Lundi matin, la banque française commence à déboucler les positions. Les conditions de marché sont détestables, les pertes, évaluées à 1,7 milliard d'euros dimanche soir, montent régulièrement. Mais le processus se déroule sans heurt. Les cessions respectent les volumes maxima autorisés sur les différents marchés concernés. Dans la déprime générale des bourses mondiales, l'opération passe inaperçue.
C'est mardi 22 janvier, à l'ouverture des places asiatiques, que les choses se gâtent. Un important fond spéculatif a commencé à jouer «court» l'action Société Générale et simultanément les indices boursiers européens sur lesquels Jérôme K. a pris ses énormes positions. Coïncidence ? C'est peu probable. L'alarme est venue de plusieurs banques américaines qui ont refusé de servir de contrepartie quand la SocGen s'est présentée sur le marché interbancaire européen. Le message qui remonte vers la direction générale de la banque est sans ambiguïté : la rumeur court sur le marché d'une exposition à d'énormes positions spéculatives qui ont mal tourné.
Dés lors, tout va très vite. L'action Société Générale s'effondre en quelques minutes et NYSE-Euronext décide de suspendre la cotation. A la Banque de France, le gouverneur Christian Noyer appelle la BCE à Francfort. Comme toutes ses homologues, la Société Générale est chaque jour prêteuse et emprunteuse de plusieurs dizaines de milliards d'euros sur le marché interbancaire. Qu'il se ferme et c'est la thrombose. En fin de matinée, un communiqué commun de la Banque centrale européenne et de la Banque de France affirme que le système européen de banques centrales met à la disposition de la banque française toutes les liquidités nécessaires, sans limites.
Mais c'est trop tard. Le mal est fait. Des files d'attente se forment devant les agences de la Société Générale, non seulement en France mais dans tous les pays à l'Est de l'Europe où la banque compte des millions de clients. La zone euro, pour la première fois de sa courte histoire, est confrontée à une crise bancaire systémique impliquant une grande institution ayant des activités transfrontalières.

Qui dit crise, dit gestion de la crise par l'autorité de surveillance. Petit problème : dans l'état actuel de la régulation financière en Europe, son identité, ses responsabilités et ses pouvoirs restent très mal définis.
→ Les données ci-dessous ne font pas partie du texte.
(** * The Islamic Digital Economy dashboard ([app.py]) as a shallow embedding

    [app.py] is a Streamlit script: every user interaction re-runs it from
    top to bottom.  One run is modelled as a computation in a state and
    exception monad whose state records the HTTP requests that were sent,
    the elements written to the page and the script's one mutable global
    ([country_totals]).  The backend and the widget state are inputs. *)

From Stdlib Require Import ZArith List Bool Ascii String Lia.
From Stdlib Require Import SpecFloat.
Import ListNotations.

Local Open Scope string_scope.
Local Open Scope Z_scope.

(* ================================================================== *)
(** * Python values *)

(** ** Strings

    A Python [str] is modelled by its UTF-8 encoding.  The ASCII range is
    one byte per character, which is all that [%], digits and the
    separators used by the script need. *)

Module Str.

Fixpoint to_list (s : string) : list ascii :=
  match s with
  | EmptyString => []
  | String c r => c :: to_list r
  end.

Fixpoint of_list (l : list ascii) : string :=
  match l with
  | [] => EmptyString
  | c :: r => String c (of_list r)
  end.

Definition byte (c : ascii) : N := N_of_ascii c.

(** [str.isspace] on one encoded character at the head of [l]: the number
    of bytes of a leading white-space character, or [None].  The set is
    Python's: U+0009-000D, U+001C-0020, U+0085, U+00A0, U+1680,
    U+2000-200A, U+2028, U+2029, U+202F, U+205F, U+3000. *)
Definition space_prefix (l : list ascii) : option nat :=
  match List.map byte l with
  | (9 | 10 | 11 | 12 | 13 | 28 | 29 | 30 | 31 | 32)%N :: _ => Some 1%nat
  | 194%N :: (133 | 160)%N :: _ => Some 2%nat
  | 225%N :: 154%N :: 128%N :: _ => Some 3%nat
  | 226%N :: 128%N :: b :: _ =>
      if ((128 <=? b) && (b <=? 138) || (b =? 168) || (b =? 169) || (b =? 175))%N
      then Some 3%nat else None
  | 226%N :: 129%N :: 159%N :: _ => Some 3%nat
  | 227%N :: 128%N :: 128%N :: _ => Some 3%nat
  | _ => None
  end.

(** The same test on the reversed text, for the right end. *)
Definition space_suffix (rl : list ascii) : option nat :=
  match rl with
  | a :: b :: c :: _ =>
      match space_prefix [c; b; a] with
      | Some 3%nat => Some 3%nat
      | _ => match space_prefix [b; a] with
             | Some 2%nat => Some 2%nat
             | _ => match space_prefix [a] with
                    | Some _ => Some 1%nat
                    | None => None
                    end
             end
      end
  | a :: b :: _ =>
      match space_prefix [b; a] with
      | Some 2%nat => Some 2%nat
      | _ => match space_prefix [a] with
             | Some _ => Some 1%nat
             | None => None
             end
      end
  | a :: _ => match space_prefix [a] with
              | Some _ => Some 1%nat
              | None => None
              end
  | [] => None
  end.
C'est cela qu'il faudrait changer, et très vite, pour prévenir une nouvelle crise ou y faire face dans de meilleures conditions.

La rancune de Sarkozy

Dans la réalité comme chacun sait, l'Elysée ne fut pas averti (et s'en trouva, dit-on, fort marri), la ministre des Finances Christine Lagarde, n'étant elle-même mise au courant que le mercredi 23 janvier, après le débouclage ordonné et complet des opérations, et à la veille de l'annonce publique par la Société Générale d'une perte de 4,9 milliards d'euros.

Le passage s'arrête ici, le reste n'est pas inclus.